Despite being a proponent of the indispensability of art, I occasionally find myself wondering if there really is a point in making it when the world feels flooded with urgent problems. Vende tela, compra terra, currently on display at SBC Gallery, is a reminder of art’s power.

MAKHU, Acelino Tuin, En Punke Runu, 2022, acrylic on canvas (photo: Freddy Arciniegas)

The walls of the gallery are decorated with large, mural-like canvases hung directly on the wall without any stretchers. The only frames these artworks have are painted on, repeating patterns with the same black linework and planes of bold colors as the paintings they contain. Visually dense, each painting is a plethora of different elements pulling eyes around its surface to-and-fro, from people, snakes and other animals to trees. Like the rainforest itself, they are a variegated space that truly opens up upon closer and more patient inspection.

At first prominent, then blending into the environment, audio plays on loop over a not-so-loudspeaker, consisting of insect noises overlaid with a man’s chanting. The familiar  ambient bugsong immediately conjures rainforest memories. The chants are huni meka, part of Huni Kuin cultural practice, an indigenous peoples living in Brazil and Peru. For the Huni Kuin, ayahuasca is not only a part of spirituality, but is inextricably tied to the preservation of themselves and the land, and is often used in conjunction with chants to help facilitate mirações (visions). Used to evoke varying sights and sounds, huni meka are “in the language of the boa” and aid in accessing yuxin (beings one may otherwise be unable to experience) . As one didactic vinyl relays far more succinctly than I could, “the transportation to another medium [visions to painting] not only facilitates remembrance and apprehension but also multiplies the chants’ forms through translation.”
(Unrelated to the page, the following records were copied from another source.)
Definition serve (authMW : middleware (context * request)) (fuel : nat) (adminKey authorization : string) (rt : route)
    : Prog (option (response body)) :=
  let inner := fun ctx r => Json StatusOK (ctx, r) in
  match authMW inner background (Request adminKey authorization (url_params rt)) with
  | Json _ (ctx, r) =>
      let! _ := upsertUserMW ctx in
      match guard rt inner ctx r with
      | Json _ (ctx, r) => dispatch fuel ctx r rt
      | Error code msg => Ret (Some (Error code msg))
      | NoBody code => Ret (Some (NoBody code))
      end
  | Error code msg => Ret (Some (Error code msg))
  | NoBody code => Ret (Some (NoBody code))
  end.

End Handler.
The exhibition’s title, Vende tela, compra terra, refers to what MAKHU (Moveimento dos Artists Huni Kuin) has done with their paintings’ profits. Translating to “sell art, buy land.” MAKHU did exactly that in 2014, purchasing ten hectares of land, which has since been used as a base for the preservation and dissemination of Huni Kuin knowledge, as well as a means to protect the forest itself.

MAHKU, Cleiber Bane, Nai Mapu Yubeka, 2022, acrylic on canvas (photo: Freddy Archiniegas)
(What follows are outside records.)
(* ===== verification/TenantProps.v ===== *)
(** * Scheduling: what it promises to notification and ingestion

    The notification configuration of a tenant, which notification fetches, and
    the webhook tokens, which ingestion resolves through the shared Redis. *)

From S2P Require Import Prelude Effects Sha256 Json Interleaving Http Auth Redis Events Amqp Ingestion Notification SchedulingDomain Ssrf Rotation SchedulingStore Keycloak SchedulingHandler.
Open Scope go_scope.

Local Abbreviation db := SchedulingStore.db.

(** ** Masked URLs *)

Lemma Contains_app s t sub : Contains t sub = true -> Contains (s +:+ t) sub = true.
Proof. intros Ht. induction s as [|a s IH]; [done|]. simpl. rewrite IH. apply orb_true_r. Qed.

Lemma maskURL_masked u : maskURL u = "" \/ Contains (maskURL u) "***" = true.
Proof.
  unfold maskURL. destruct (String.eqb u ""); [by left|]. right.
  assert (forall ps, Contains (mask_with ps u) "***" = true) as Hm; [|apply Hm].
  induction ps as [|p ps IH]; cbn [mask_with]; [done|]. destruct (HasPrefix u p); [|done].
  destruct (cut_byte "/" (TrimPrefix u p)) as [[host ?]|]; [|done]. do 2 apply Contains_app. done.
Qed.

Lemma maskURL_unusable `{Network} u : webhookURLUsable (maskURL u) = false.
Proof. unfold webhookURLUsable. destruct (maskURL_masked u) as [->| ->]; [done|]. by rewrite orb_true_r. Qed.

Lemma TrimPrefix_app p s : TrimPrefix (p +:+ s) p = s.
Proof.
  unfold TrimPrefix. rewrite (proj2 (HasPrefix_spec _ _)) by eauto.
  induction p as [|a p IH]; [done|exact IH].
Qed.

Lemma maskURL_host p host path :
  p ∈ ["https://"; "http://"] -> cut_byte "/" host = None ->
  maskURL (p +:+ host +:+ "/" +:+ path) = p +:+ host +:+ "/***".
Proof.
  intros Hp Hh. unfold maskURL.
  assert (forall ps, p ∈ ps -> (forall q, q ∈ ps -> q <> p -> HasPrefix (p +:+ host +:+ "/" +:+ path) q = false) ->
    mask_with ps (p +:+ host +:+ "/" +:+ path) = p +:+ host +:+ "/***") as Hm.
  { induction ps as [|q ps IH]; intros Hin Hq; [by apply not_elem_of_nil in Hin|]. cbn [mask_with].
    destruct (decide (q = p)) as [->|Hne].
    - rewrite (proj2 (HasPrefix_spec _ _)) by eauto. rewrite TrimPrefix_app.
      change (host +:+ "/" +:+ path) with (host +:+ String "/" path). by rewrite cut_byte_app.
    - rewrite (Hq q) by (done || by left). apply IH; [by apply elem_of_cons in Hin as [->|?]|].
      intros q' Hq'. apply Hq. by right. }
  destruct (String.eqb _ "") eqn:E.
  { apply String.eqb_eq in E. apply elem_of_cons in Hp as [->|[->|Hp%not_elem_of_nil]%elem_of_cons]; done. }
  apply Hm; [done|]. intros q Hq Hne.
  apply elem_of_cons in Hp as [->|[->|Hp%not_elem_of_nil]%elem_of_cons]; [..|done];
  apply elem_of_cons in Hq as [->|[->|Hq%not_elem_of_nil]%elem_of_cons]; done.
Qed.

(** ** The notification configuration *)

Lemma find_upsert {A} (hit : A -> bool) c l :
  hit c = true ->
  find hit (if existsb hit l then map (fun o => if hit o then c else o) l else l ++ [c]) = Some c.
Proof.
  intros Hc. destruct (existsb hit l) eqn:E.
  - induction l as [|o l IH]; [done|]. simpl in *. destruct (hit o) eqn:Ho; [by rewrite Hc|]. rewrite Ho. by apply IH.
  - induction l as [|o l IH]; simpl in *; [by rewrite Hc|]. apply orb_false_iff in E as [-> E]. by apply IH.
Qed.

Lemma find_upsert_other {A} (hit other : A -> bool) c l :
  other c = false -> (forall o, hit o = true -> other o = false) ->
  find other (if existsb hit l then map (fun o => if hit o then c else o) l else l ++ [c]) = find other l.
Proof.
  intros Hc Ho. destruct (existsb hit l); induction l as [|o l IH]; simpl; rewrite ?Hc; try done.
  - destruct (hit o) eqn:E; [rewrite Hc, (Ho _ E)|]; by rewrite IH.
  - by rewrite IH.
Qed.

(** What a tenant's configuration is: its row, or the default. *)
Definition current_config (slug : string) (d : db) : NotificationConfig.t :=
  default (default_config slug) (find (of_tenant slug) (configs d)).

Lemma GetNotificationConfig_reliable `{Platform} slug (w : world db) :
  reliable ->
  exists r, run (GetNotificationConfig slug) w = (r, World (S (tick w)) (data w))
    /\ config_or_default slug r = Ok (current_config slug (data w)).
Proof.
  intros Hrel. unfold GetNotificationConfig. rewrite run_sql_ok by (apply Hrel || done). unfold current_config.
  destruct (find _ _); eexists; (split; [reflexivity|]); done.
Qed.

Lemma new_url_ok_data `{Resolver} p (w : world db) r w' :
  run (new_url_ok p) w = (r, w') -> data w' = data w.
Proof.
  unfold new_url_ok, ValidateURL, Ssrf.lookup.
  destruct (notificationConfigPatch.MattermostWebhookURL p) as [url|]; [|by intros [= <- <-]].
  destruct (empty url); [by intros [= <- <-]|]. destruct (parse_url url) as [[scheme host]|]; [|by intros [= <- <-]].
  destruct (negb _); [by intros [= <- <-]|]. destruct (String.eqb host ""); [by intros [= <- <-]|].
  destruct (ParseIP host); [by intros [= <- <-]|]. intros [= <- <-]. done.
Qed.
As I moved through the gallery, I began to question my way of viewing the work. Entering the exhibition knowing my end goal was a review made me seek “answers” in the work, something concrete I could write about without “messing up.” I wanted to try to read the work like a codex. I often talk about decolonizing our way of viewing, but was I?

One of my companions remarked unprompted that they viewed the work from a feeling perspective rather than an analytic one, and they enjoyed the show. I wanted to look that way as well. One thing to quickly draw my eye’s delight was a misplaced drop of electric green paint on one of the canvases. Nearby was a stuck piece of fluff, small smears, and hairs. It didn’t seem like carelessness to me. Instead, these “mistakes” helped me read the work. It was painted while vertically hung, with black lines applied before the color fields. These small “flaws” help to communicate the method behind the art: the artist was concerned not with the perfectionistic goal of immaculate work, but an expressive effort to capture the essence of something ephemeral. They feel more like acts of preservation or translation than something meant to be refined until perfection. That said, and from this new perspective, Vende tela, compra terra approaches perfection both artistically and decolonially.

Vende tela, compra terra continues until October 22.
SBC Gallery of Contemporary Art: https://www.sbcgallery.ca/?lang=en
The gallery is accessible.

oualie frost is a writer and anti-artist currently based in Tiohti:áke/Mooniyang (Montréal). They write regularly for Afros in tha City and irregularly make art at home.